In der Deduktion hebt das Bewusstsein von mir selbst an als dem [sic] Bewusstsein eines Unendlichen, und nur dadurch, dass /
ich die Unendlichkeit nicht fassen kann, dadurch, dass sich mit der
unendlichen Anschauung die Endlichkeit des empirischen Denkens
ver-knüpft, werde ich mir zum Endlichen.
Umgekehrt, das
Bewusstsein der Welt geht ja nicht aus von der Unendlichkeit, sondern
von der Endlichkeit. Meiner werde ich mir ganz bewusst, der Welt aber
nicht als einer ganzen Welt, sondern einzelner Objekte. Ich fasse meine
Begrenztheit auf, das die Absolutheit in sich Tragende kommt erst durch
die Idee hinein.
Der Mensch des gemeinen
Bewusstseins wohl findet sich ganz, die Welt aber nicht ganz, der
Begriff des Universums wird erst allmählich zusammengesetzt. Das Ich
als Substanz kommt dadurch zu Stande, dass das ideale Denken begrenzt
wird, und das Wesen des Ich besteht daher bloß in Tätigkeit, das
NichtIch aber dadurch, dass das reelle Denken vergei-stert wird, dann ist
es Sein, dessen Wesen nur in Ruhe besteht.

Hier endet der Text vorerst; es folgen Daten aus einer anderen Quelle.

(** What [strip] leaves alone is found again once it is wrapped in
    characters of the set. *)
Lemma strip_wrapped (pre k post chars : string) :
  k <> EmptyString -> Py.strip k chars = k ->
  forallb (fun c => Py.in_chars c chars) (list_ascii_of_string pre) = true ->
  forallb (fun c => Py.in_chars c chars) (list_ascii_of_string post) = true ->
  Py.strip (pre +:+ k +:+ post) chars = k.
Proof.
  intros Hk Hstrip Hpre Hpost.
  assert (Hl : Py.lstrip k chars = k).
  { unfold Py.strip, Py.rstrip in Hstrip.
    destruct (string_dec (Py.lstrip k chars) k) as [E|E]; [exact E|].
    exfalso.
    assert (Hlt : String.length (Py.lstrip k chars) < String.length k).
    { clear -E. destruct k as [|c k]; [now contradiction E|].
      cbn [Py.lstrip] in *. destruct (Py.in_chars c chars); [|now contradiction E].
      pose proof (length_lstrip k chars). cbn [String.length]. lia. }
    pose proof (f_equal String.length Hstrip) as Hlen.
    rewrite length_rev_string in Hlen.
    pose proof (length_lstrip (Py.rev_string (Py.lstrip k chars) EmptyString) chars).
    rewrite length_rev_string in *. lia. }
  assert (Hr : Py.lstrip (Py.rev_string k EmptyString) chars
               = Py.rev_string k EmptyString).
  { unfold Py.strip, Py.rstrip in Hstrip. rewrite Hl in Hstrip.
    apply (f_equal (fun s => Py.rev_string s EmptyString)) in Hstrip.
    now rewrite rev_string_involutive in Hstrip. }
  destruct (lstrip_fixed k chars Hl Hk) as (c & k' & Ek & Hc).
  unfold Py.strip, Py.rstrip.
  rewrite (lstrip_prefix pre _ chars Hpre).
  rewrite Ek, append_cons, (lstrip_stops c _ chars Hc), <- append_cons, <- Ek.
  rewrite rev_string_app.
  rewrite (lstrip_prefix (Py.rev_string post EmptyString) _ chars)
    by (now rewrite forallb_rev_string).
  rewrite Hr. apply rev_string_involutive.
Qed.
Definition load_snippets : M unit :=
  st <- get ;;
  set_snippets (get_all_snippets (db st)) ;;
  on_listbox listbox_delete_all ;;
  st <- get ;;
  for_each (snippets st) insert_line.

(** The block shown in the detail pane. *)
Definition details (snippet : Snippet.t) : string :=
  "Title: " ++ py_format (Snippet.title snippet) ++ newline
  ++ "Language: " ++ py_format (Snippet.language snippet) ++ newline
  ++ "Tags: " ++ py_format (Snippet.tags snippet) ++ newline
  ++ "Description:" ++ newline
  ++ py_format (Snippet.description snippet) ++ newline ++ newline
  ++ "--- CODE ---" ++ newline
  ++ py_format (Snippet.code snippet).

(** The body of the [try] of [show_snippet_details]. *)
Definition show_snippet_details_body : M unit :=
  st <- get ;;
  selected_index <- py_index (curselection (snippet_listbox st)) 0 ;;
  snippet <- py_index (snippets st) selected_index ;;
  on_code_display (text_config NORMAL) ;;
  on_code_display text_delete_all ;;
  on_code_display (text_insert_end (details snippet)) ;;
  on_code_display (text_config DISABLED).

Definition show_snippet_details : M unit :=
  try_except show_snippet_details_body IndexError (ret tt).

(** [candidates] are the rowids the engine may draw during the insert. *)
Definition add_new_snippet (u : user) (candidates : list Z) : M unit :=
  title <- askstring u "Input" title_prompt None ;;
  if py_not title then ret tt else
  language <- askstring u "Input" language_prompt (Some "python") ;;
  let language := if py_not language then PyStr "text" else language in
  code <- askstring u "Input" code_prompt None ;;
  if py_not code then ret tt else
  tags <- askstring u "Input" tags_prompt None ;;
  description <- askstring u "Input" description_prompt None ;;
  let new_snippet :=
    Snippet.init title code language tags description None in
  on_db (add_snippet new_snippet candidates) ;;
  load_snippets ;;
  showinfo "Success"
    ("Snippet '" ++ py_format title ++ "' added successfully!").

_______________________________________________________________________J. G. Fichte, Wissenschaftslehre nova methodo, Hamburg 1982, S. 222f.
Nota I. - In der Deduktion, d. h. dem 'zweiten Gang'
der Wissenschaftslehre, komme ich zunächst als ein Unendliches vor;
nämlich dem Philosophen. Der Mensch des gemeinen Bewusstseins - also
auch der Philosoph, sofern er nicht auf dem Katheder steht - dagegen
findet sich vor als ein Ganzes, nämlich ein Begrenztes. Das Ich als
Substanz, als das die Absolutheit in sich Tragende, kommt erst durch die Idee hinein. - Ist es so gemeint, oder bin ich zum banal?
23. 4. 17
Nota II. -
Nein, nicht zu banal, sondern unaufmerksam: 'Der Mensch überhaupt',
nämlich der des gemeinen Bewusstseins, kommt sich anfangs als ein
Unbegrenztes vor. 'Das aber kann er nicht fassen': Wieso will, wieso
muss er es fassen? - Da hat er ja Recht: 'die Welt' kommt einem nicht als ein unendliches Ganzes vor, denn das wäre völlig unanschaulich, sondern als ein (zwar) unendlicher Raum voller mannigfaltiger, aber endlicher Objekte. Die verschaffen ihm das Gefühl seiner Begrenztheit, hab ich Recht?